And by the way, I think that it's very important that dogs get used to wearing clothing when they are young, because you never know when a medical need can come up! Taylee had allergies where she would get yeast infections on her skin, and one of the things that helped her most was to keep her body shaved down wit a #30 every 2 weeks year round, so I can't tell you how great it was that she was perfectly comfortable walking around 24/7 in a romper or a 4 leg sweater that I knit for her. 
And Teaka, if there is anything wrong with her, like a stomach ache, she will start licking her feet, and literally can turn them into raw meat in a matter of minutes. Then of course, her feet hurt, so that's a reason to lick them even after the tummy ach is gone, so do I feel lucky that I can put shoes on her, and she will safely, comfortably walk around the house in them all day long! Funny girl that she is, she won't take them off until her foot feels better!


----------



## Tiny Poodles (Jun 20, 2013)

N2Mischief said:


> I am the MOST UN-creative person on the planet. So I bought 3 tubs of bows from Petedge. Really cute stuff. So after Misha's last groom I had my daughter put bows in her ears. Gosh did she look cute! My mistake was leaving them in for about a day and a half. I took them out and HUGE matts in both ears. Took me about 15 minutes to just demat her ears. Lesson learned. Bows only for special occasions and they must come out in just a few hours.

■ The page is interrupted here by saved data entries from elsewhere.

(* ===== verification/SendBuffer.v ===== *)
(** The sender's packet store: fragmentation, original transmission order,
    retransmission and drop-request queues, cumulative acknowledgement, too-late
    and TTL drops ([SendBuffer] of include/robotweax/srt/send_buffer.hpp and
    src/send_buffer.cpp). *)
From stdpp Require Import gmap.
From S2P Require Import Prelude Sequence Packet Codec Control LossList.
From S2P Require Import RangeDropQueue PayloadPool Fenwick.

(** * Slots *)

Record LiveMetadata := {
  last_retransmission_send_microseconds : Z;
  expiration_microseconds : Z;
}.

Record DropMetadata := {
  message_first : SequenceNumber.t;
  message_last : SequenceNumber.t;
  remaining_bytes : Z;
}.

(** The union of the source; [occupied] and [dropped] say which member is live. *)
Inductive SlotMetadata :=
| live_metadata (m : LiveMetadata)
| dropped_metadata (m : DropMetadata).

Definition default_live : LiveMetadata :=
  {| last_retransmission_send_microseconds := 0; expiration_microseconds := 0 |}.
Definition default_drop : DropMetadata :=
  {| message_first := 0; message_last := 0; remaining_bytes := 0 |}.

(** Member access; reading the member that is not active yields the default. *)
Definition live (m : SlotMetadata) : LiveMetadata :=
  match m with live_metadata l => l | dropped_metadata _ => default_live end.
Definition drop_info (m : SlotMetadata) : DropMetadata :=
  match m with dropped_metadata d => d | live_metadata _ => default_drop end.

Record Slot := {
  header : DataHeader;
  payload_index : nat;
  sequence_position : Z;
  enqueue_microseconds : Z;
  first_send_microseconds : Z;
  metadata : SlotMetadata;
  payload_size : Z;
  plaintext_size : Z;
  protection_mode : CryptoMode.t;
  occupied : bool;
  dropped : bool;
  drop_request_queued : bool;
  sent : bool;
  submitted : bool;
  retransmission_queued : bool;
  has_retransmission_send_time : bool;
}.
Lemma slot_ok_new p f l bytes index old b : (length bytes <= maximum_data_payload_size)%nat ->
  slot_ok (new_slot p f l bytes index old b).
Proof.
  intros Hb. split; simpl; auto; try discriminate;
    rewrite PayloadPool.u16_length by exact Hb; lia.
Qed.

Lemma enqueue_core p f l bytes b m :
  inv b m -> (sequence_span b < capacity b)%nat -> (length bytes <= maximum_payload_size b)%nat ->
  let b' := enqueue_packet p f l bytes b in
  exists index, m !! index = None /\ core b' (<[index := bytes]> m) /\
    slots b' = <[physical b (sequence_span b) :=
                   new_slot p f l bytes index (slot_at b (sequence_span b)) b]> (slots b).
Proof.
  intros Hinv Hs Hb. pose proof (inv_core _ _ Hinv) as [C0 C1 C2 C3 C4 C5 C6 C7 C8 C9 C10].
  pose proof (inv_head _ _ Hinv) as Hh. destruct (ring_tail b m Hinv Hs) as [_ [Hbl1 Hbl2]].
  pose proof (occupied_le b m Hinv) as Hocc.
  assert (Hw : (length bytes <= PayloadPool.width)%nat) by (unfold PayloadPool.width; lia).
  pose proof (PayloadPool.acquire_inv (capacity b) (payloads b) m bytes C3) as Hacq.
  destruct (PayloadPool.acquire (payloads b) bytes) as [index pool] eqn:Ea.
  destruct Hacq as (A1 & A2 & A3); [rewrite (own_size _ _ C4); lia|assumption|].
  destruct (enqueue_fields p f l bytes b index pool Ea)
    as (E1 & E2 & E3 & E4 & E5 & E6 & E7 & E8 & E9 & E10 & E11 & _).
  set (i := physical b (sequence_span b)) in *. set (old := slots b !!! i) in *.
  set (s := new_slot p f l bytes index old b) in *. set (b' := enqueue_packet p f l bytes b) in *.
  assert (Hi : slots b !! i = Some old)
    by (apply list_lookup_lookup_total_lt, physical_lt; assumption).
  exists index. split; [assumption|]. split; [|exact E1].
  assert (Hcap : capacity b' = capacity b) by (unfold capacity; rewrite E1; apply length_insert).
  pose proof (fun g => sumf_insert g (slots b) i s old Hi) as Hsum.
  assert (Ho : occupied old = false /\ dropped old = false) by (split; assumption). destruct Ho as [Ho Hd].
  assert (Hso : sent old = false).
  { destruct (sent old) eqn:E; [|reflexivity]. rewrite Forall_lookup in C1.
    pose proof (ok_sent _ (C1 i old Hi) E). congruence. }
  split; rewrite ?Hcap, ?E1, ?E2, ?E3, ?E4, ?E5, ?E6, ?E7, ?E8, ?E11; auto.
  - apply Forall_insert; [assumption|]. apply slot_ok_new. lia.
  - pose proof (tree_change (dropped_counts b) (slots b) i old false s C2 Hi eq_refl) as H.
    rewrite Hd in H. exact H.
  - apply (owns_new (slots b) i old m s bytes); auto. simpl. symmetry. apply PayloadPool.u16_length. assumption.
  - specialize (Hsum (ind occupied)). unfold ind in Hsum at 2 4. rewrite Ho in Hsum. simpl in Hsum. lia.
  - specialize (Hsum (ind dropped)). unfold ind in Hsum at 2 4. rewrite Hd in Hsum. simpl in Hsum. lia.
  - specialize (Hsum (ind sent)). unfold ind in Hsum at 2 4. rewrite Hso in Hsum. simpl in Hsum. lia.
  - specialize (Hsum plain). unfold plain in Hsum at 2 4. rewrite Ho in Hsum. simpl in Hsum.
    rewrite PayloadPool.u16_length, Nat2Z.id in Hsum by assumption. lia.
  - specialize (Hsum (ind expiring)).
    assert (E : ind expiring old = 0%nat) by (unfold ind, expiring; rewrite Ho; reflexivity). lia.
Qed.

Lemma enqueue_inv p f l bytes b m :
  inv b m -> (sequence_span b < capacity b)%nat -> (length bytes <= maximum_payload_size b)%nat ->
  let b' := enqueue_packet p f l bytes b in
  exists index old, m !! index = None /\ inv b' (<[index := bytes]> m) /\
    packets b' = packets b ++ [new_slot p f l bytes index old b] /\
    capacity b' = capacity b /\ sequence_span b' = S (sequence_span b).
Proof.
  intros Hinv Hs Hb b'. destruct (enqueue_core p f l bytes b m Hinv Hs Hb) as (index & A1 & A2 & A3).
  fold b' in A2, A3. pose proof Hinv as [I1 I2 I3 I4 I5 I6 I7 I8 I9 I10 J1 J2 J3 J4 J5 J6 J7].
  destruct (PayloadPool.acquire (payloads b) bytes) as [index' pool] eqn:Ea.
  destruct (enqueue_fields p f l bytes b index' pool Ea)
    as (_ & _ & _ & _ & _ & _ & _ & _ & E9 & E10 & _ & E12 & E13 & E14 & E15 & E16 & E17 & E18 & E19 & E20).
  fold b' in E9, E10, E12, E13, E14, E15, E16, E17, E18, E19, E20. clear Ea.
  set (s := new_slot p f l bytes index (slot_at b (sequence_span b)) b) in *.
  assert (Hcap : capacity b' = capacity b) by (unfold capacity; rewrite A3; apply length_insert).
  assert (Hring : ring b' = <[sequence_span b := s]> (ring b)).
  { unfold ring. rewrite E12, A3. apply rot_insert; assumption. }
  assert (Hpk : packets b' = packets b ++ [s]).
  { unfold packets. rewrite E9, Hring, Nat.add_1_r.
    rewrite (take_S_r _ _ s) by (apply list_lookup_insert_eq; rewrite length_ring; lia).
    rewrite take_insert_ge by lia. reflexivity. }
  pose proof (length_packets b m Hinv) as Hlen.
  exists index, (slot_at b (sequence_span b)). split; [assumption|]. split; [|split; [exact Hpk|split; [assumption|lia]]].
  split; [exact A2|..]; rewrite ?Hpk, ?Hcap, ?E9, ?E10, ?E12, ?E13, ?E14, ?E15, ?E16, ?E17, ?E18, ?E19, ?E20; auto using u64_range; try lia.
  - apply Forall_app. split; [assumption|]. constructor; [left; reflexivity|constructor].
  - rewrite Hring, Nat.add_1_r, drop_insert_lt by lia.
    destruct (ring_tail b m Hinv Hs) as [Hl _]. rewrite (drop_S _ _ _ Hl) in I6.
    apply Forall_cons in I6. apply I6.
  - intros o x Ho. apply lookup_app_Some in Ho as [Ho|[Hge Ho]]; [auto|].
    apply list_lookup_singleton_Some in Ho as [Ho <-]. simpl. unfold next_sequence.
    rewrite u32_id by (unfold is_u32; pose proof (core_bound _ _ I1); lia). f_equal. lia.
  - rewrite take_app_le by lia. assumption.
  - rewrite drop_app_le by lia. apply Forall_app. split; [assumption|]. constructor; [reflexivity|constructor].
Qed.
(** * Selecting a packet *)

Lemma next_original_spec defer now b : forall r c, (c + r = sequence_span b)%nat ->
  match next_original r defer now (set_next_unsent_offset c b) with
  | (Some packet, b') =>
      exists o, (c <= o < sequence_span b)%nat /\ unsent (slot_at b o) = true /\
        (forall k, (c <= k < o)%nat -> unsent (slot_at b k) = false) /\
        b' = send_original defer now o b /\ packet = outbound b (slot_at b o)
  | (None, b') =>
      (forall k, (c <= k < sequence_span b)%nat -> unsent (slot_at b k) = false) /\
      b' = set_next_unsent_offset (sequence_span b) b
  end.
Proof.
  induction r as [|r IH]; intros c Hc; cbn [next_original].
  { split; [lia|]. replace c with (sequence_span b) by lia. reflexivity. }
  cbn [next_unsent_offset sequence_span set_next_unsent_offset].
  rewrite (proj2 (Nat.ltb_lt c (sequence_span b))) by lia. cbv zeta.
  change (slots (set_next_unsent_offset c b) !!! physical (set_next_unsent_offset c b) c) with (slot_at b c).
  destruct (unsent (slot_at b c)) eqn:Eu.
  - exists c. repeat split; auto; lia.
  - specialize (IH (c + 1)%nat ltac:(lia)).
    change (set_next_unsent_offset (c + 1) (set_next_unsent_offset c b)) with (set_next_unsent_offset (c + 1) b).
    destruct (next_original r defer now (set_next_unsent_offset (c + 1) b)) as [[packet|] b'].
    + destruct IH as (o & I1 & I2 & I3 & I4 & I5). exists o. repeat split; auto; try lia.
      intros k Hk. destruct (decide (k = c)) as [->|]; [assumption|apply I3; lia].
    + destruct IH as [I1 I2]. split; [|assumption]. intros k Hk.
      destruct (decide (k = c)) as [->|]; [assumption|apply I1; lia].
Qed.

Lemma cursor_inv b m : inv b m ->
  (forall k, (next_unsent_offset b <= k < sequence_span b)%nat -> unsent (slot_at b k) = false) ->
  inv (set_next_unsent_offset (sequence_span b) b) m.
Proof.
  intros Hinv Hk. pose proof (length_packets b m Hinv) as Hl.
  pose proof Hinv as [[] I2 I3 I4 I5 I6 I7 I8 I9 I10 J1 J2 J3 J4 J5 J6 J7].
  split; auto; cbn [next_unsent_offset set_next_unsent_offset].
  - split; assumption.
  - change (packets (set_next_unsent_offset (sequence_span b) b)) with (packets b). rewrite take_ge by lia.
    apply Forall_lookup. intros o s Ho. destruct (decide (o < next_unsent_offset b)%nat) as [Hlt|Hge].
    + rewrite Forall_lookup in I9. apply (I9 o). rewrite lookup_take_lt; assumption.
    + pose proof (lookup_lt_Some _ _ _ Ho). rewrite (slot_at_packets b m) in Ho by (auto; lia).
      injection Ho as <-. apply Hk. lia.
  - change (packets (set_next_unsent_offset (sequence_span b) b)) with (packets b).
    rewrite drop_ge by lia. constructor.
Qed.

The rubber bands on those petedge bows are really harsh - what you can do is look in the human hair care section - they have these small, bands, made out of a sort of slippery material - use those to hold the hair, and put the petedge ones over it. Not saying that you can leave them in forever, but you'd probably be good for 2 days without matting!


----------



## Tiny Poodles (Jun 20, 2013)

I think that this may be the ones that I was speaking off, though I won't swear to it from a picture...
Scunci Girl No Damage Hair Bands, Assorted, 500 Ct. at RiteAid in Lakeport - 25828948


----------



## Ciscley (Jul 16, 2013)

The Scunci no damage are the ones I've always used. The ones the groomer would put in our Toy girl's hair were much stickier and absolutely had to be cut out and not removed.

I like the bows to be placed in the top knot hair on the outside of the head but not on the ear hair when my girl had full ears. Though when we kept her ears trimmed at the top with bells at the bottom, I did put them on the short top ear hair. 

Just seemed to irritate her more when the elastic was on long ear hair, like maybe the ear movement pulled the elastic? 

Absolutely agree with TinyPoodles about getting dogs used to clothing. Was always so much easier to do any dressings from the vet on our pampered little girls. At a minimum every new dog owner should practice using an Elizabethan Collar on their dogs.

I miss having a tiny girl to dress up. Everyone always thinks Danno is a girl. I guess because we keep his coat long and he's so white. No one ever thought my black boy, Jules, was a girl and he was a tiny Spoo.

I like bandanas and bow-ties on boys, though if your boy is good at NOT eating things, little plastic buttons shaped like footballs or dog bones can be really cute above the ears. All bows can be choking hazards, but those would be the ones I'd definitely take out at night just to be safe.


----------



## kcp1227 (Jan 25, 2013)

N2Mischief said:


> I am the MOST UN-creative person on the planet. So I bought 3 tubs of bows from Petedge. Really cute stuff. So after Misha's last groom I had my daughter put bows in her ears. Gosh did she look cute! My mistake was leaving them in for about a day and a half. I took them out and HUGE matts in both ears. Took me about 15 minutes to just demat her ears. Lesson learned. Bows only for special occasions and they must come out in just a few hours.


I have customers that gripe when I don't put the bows on tight enough and the come off after a day. Some of them will leave the bows on until the next groom and by then it's a disaster. Kinda frustrating. I don't think they should be left in all the time unless you're taking them off to brush and then replacing. 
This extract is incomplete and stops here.